U2AF65 mediated circPVT1 promotes NSCLC cell proliferation and inhibits ferroptosis through the miR-338-3p/GPX4 axis.

BACKGROUND

Dysregulation of circRNA expression is associated with increased metastasis and an adverse prognosis in non-small cell lung cancer (NSCLC). Herein, this study assessed the role and regulatory mechanism of circPVT1 in NSCLC development.

METHODS

CircPVT1 expression was determined using qPCR. Functional assays, including cell proliferation, colony formation, and ferroptosis-related measurements (ROS, MDA, SOD, GSH and Fe levels), were conducted following circPVT1 knockdown. The interactions between RNA and protein were determined through RIP, dual-luciferase reporter and fluorescence in situ hybridization. Actinomycin D assay was employed to test circPVT1 stability. Additionally, tumor progression in vivo was evaluated in xenograft models with U2AF65 knockdown.

RESULTS

CircPVT1 was significantly elevated in NSCLC samples, correlating with worse clinical outcomes.

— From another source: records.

(** * Receipt text interpretation: date disambiguation, field extraction,
      validation.

    A shallow embedding of the text-interpretation core of the personal
    finance application:

    - [DateParser]: the universal date parser (utils/dateParser.js);
    - [Receipt]: the line extractors shared verbatim by the two OCR
      services (services/ocrService.js, services/tesseractOcrService.js);
    - [OcrService], [TesseractOcrService]: what differs between the two
      services (date pattern table, validation), and the line-oriented
      parser instantiated for each.

    JavaScript strings are sequences of UTF-16 code units, numbers are
    IEEE-754 doubles (Rocq's primitive floats), [Date] time values are
    integers (milliseconds since the epoch) or NaN, and exceptions are made
    explicit by a small error monad. *)

From Stdlib Require Import String Ascii.
From Stdlib Require Import ZArith NArith Arith Bool List Lia.
From Stdlib Require Import PrimFloat SpecFloat FloatOps FloatAxioms.
Import ListNotations.

Set Implicit Arguments.
#[local] Set Warnings "-inexact-float".

(* ===================================================================== *)
(** * Exceptions *)
(* ===================================================================== *)

(** A computation either returns a value or throws an [Error] carrying a
    message. *)
Inductive js (A : Type) : Type :=
| Ok (a : A)
| Throw (msg : string).
Arguments Ok {A} a.
Arguments Throw {A} msg.

Definition js_bind {A B} (m : js A) (f : A -> js B) : js B :=
  match m with
  | Ok a => f a
  | Throw e => Throw e
  end.

Declare Scope js_scope.
Delimit Scope js_scope with js.
Notation "x <- m ;; k" := (js_bind m (fun x => k))
  (at level 61, m at next level, right associativity) : js_scope.

(** [try { m } catch (error) { h }] *)
Definition try_catch {A} (m : js A) (h : string -> A) : A :=
  match m with
  | Ok a => a
  | Throw e => h e
  end.

(** First alternative that succeeds; the second one is only evaluated when
    the first fails. *)
Notation "a 'orelse' b" :=
  (match a with Some x => Some x | None => b end)
  (at level 65, right associativity, only parsing).
(** * mcp-forge: the conformance test client ([src/mcp_forge/tester.py])

    A shallow embedding of [TestResult], [TestReport], [MCPTestClient] and
    [run_test_suite], followed by the properties of the probe suite.

    Python objects decoded from the wire are values of [pyval]; the client
    object and the report are threaded as explicit state; exceptions are an
    explicit outcome ([Err]) and [try ... except Exception] is [try_except].
    The child process, the pipes and the JSON codec are the environment
    ([environment]): it says whether the child can be spawned, what each
    request/response exchange yields and when the child exits once asked to
    terminate.  Every blocking call is taken to return. *)

From Stdlib Require Import String Ascii ZArith List Bool Lia.
From Stdlib Require Import DecimalString SpecFloat.
From stdpp Require Import base option gmap strings.
Import ListNotations.
Local Open Scope string_scope.

(** ** Values decoded by [json.loads] *)

(** The Python objects [json.loads] can return.  A [dict] decoded from JSON
    has string keys; it is kept as a finite map, without the insertion order
    that only [str()] could show. *)
#[local] Set Warnings "-register-all".
Inductive pyval : Type :=
| PNone
| PBool (b : bool)
| PInt (z : Z)
| PFloat (f : spec_float)
| PStr (s : string)
| PList (l : list pyval)
| PDict (d : gmap string pyval).

(** [type(v).__name__], as it appears in the interpreter's error messages. *)
Definition type_name (v : pyval) : string :=
  match v with
  | PNone => "NoneType"
  | PBool _ => "bool"
  | PInt _ => "int"
  | PFloat _ => "float"
  | PStr _ => "str"
  | PList _ => "list"
  | PDict _ => "dict"
  end.

(** [bool(v)]: the truth value tested by [if v:]. *)
Definition truthy (v : pyval) : bool :=
  match v with
  | PNone => false
  | PBool b => b
  | PInt z => negb (Z.eqb z 0)
  | PFloat f => match f with S754_zero _ => false | _ => true end
  | PStr s => negb (Nat.eqb (String.length s) 0)
  | PList l => negb (Nat.eqb (length l) 0)
  | PDict d => negb (Nat.eqb (size d) 0)
  end.

(** [isinstance(v, list)]. *)
Definition isinstance_list (v : pyval) : bool :=
  match v with PList _ => true | _ => false end.


(** ** Exceptions and results *)

(** An exception object: its class and [str(exc)].  Every class raised in
    this module derives from [Exception], so [except Exception] catches all
    of them. *)
Inductive exn : Type :=
| Exn (cls : string) (msg : string).

Definition exn_str (e : exn) : string :=
  match e with Exn _ msg => msg end.

Definition RuntimeError := Exn "RuntimeError".
Definition TypeError := Exn "TypeError".
Definition KeyError := Exn "KeyError".
Definition IndexError := Exn "IndexError".
Definition AttributeError := Exn "AttributeError".

(** The result of evaluating an expression: a value or a raised exception. *)
Inductive res (A : Type) : Type :=
| Ok (a : A)
| Err (e : exn).
Arguments Ok {A} a.
Arguments Err {A} e.

(** ** The operators the probes apply to decoded values

    Message texts are CPython 3.11's. *)

(** [needle in hay] on two [str]: the substring test. *)
Fixpoint str_contains (needle hay : string) : bool :=
  String.prefix needle hay ||
  match hay with
  | EmptyString => false
  | String _ rest => str_contains needle rest
  end.

(** [k == v] for a [str] k. *)
Definition str_eq (k : string) (v : pyval) : bool :=
  match v with
  | PStr s => String.eqb k s
  | _ => false
  end.

(** [k in v] for a [str] k: key membership on a dict, element membership on
    a list, substring on a str, [TypeError] on anything else. *)
Definition py_in (k : string) (v : pyval) : res bool :=
  match v with
  | PDict d => Ok (bool_decide (is_Some (d !! k)))
  | PList l => Ok (existsb (str_eq k) l)
  | PStr s => Ok (str_contains k s)
  | _ => Err (TypeError ("argument of type '" ++ type_name v ++ "' is not iterable"))
  end.

(** [v[k]] for a [str] k (the keys used are plain identifiers, whose [repr]
    is the key between single quotes). *)
Definition py_getitem (v : pyval) (k : string) : res pyval :=
  match v with
  | PDict d =>
      match d !! k with
      | Some x => Ok x
      | None => Err (KeyError ("'" ++ k ++ "'"))
      end
  | PList _ => Err (TypeError "list indices must be integers or slices, not str")
  | PStr _ => Err (TypeError "string indices must be integers, not 'str'")
  | _ => Err (TypeError ("'" ++ type_name v ++ "' object is not subscriptable"))
  end.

Its knockdown resulted in diminished cell proliferation and increased ferroptosis. Mechanically, circPVT1 sponges miR-338-3p, facilitating GPX4 expression, which enhanced cell proliferation. U2AF65 bound to and stabilized circPVT1, promoting cell proliferation. In animal models, U2AF65 knockdown suppressed tumor progression by regulating the circPVT1/miR-338-3p/GPX4 signaling pathway.

CONCLUSIONS

U2AF65 stabilizes circPVT1 to promote NSCLC advancement through miR-338-3p suppression and GPX4 upregulation. Thus, circPVT1 and U2AF65 may be potential therapeutic targets in NSCLC.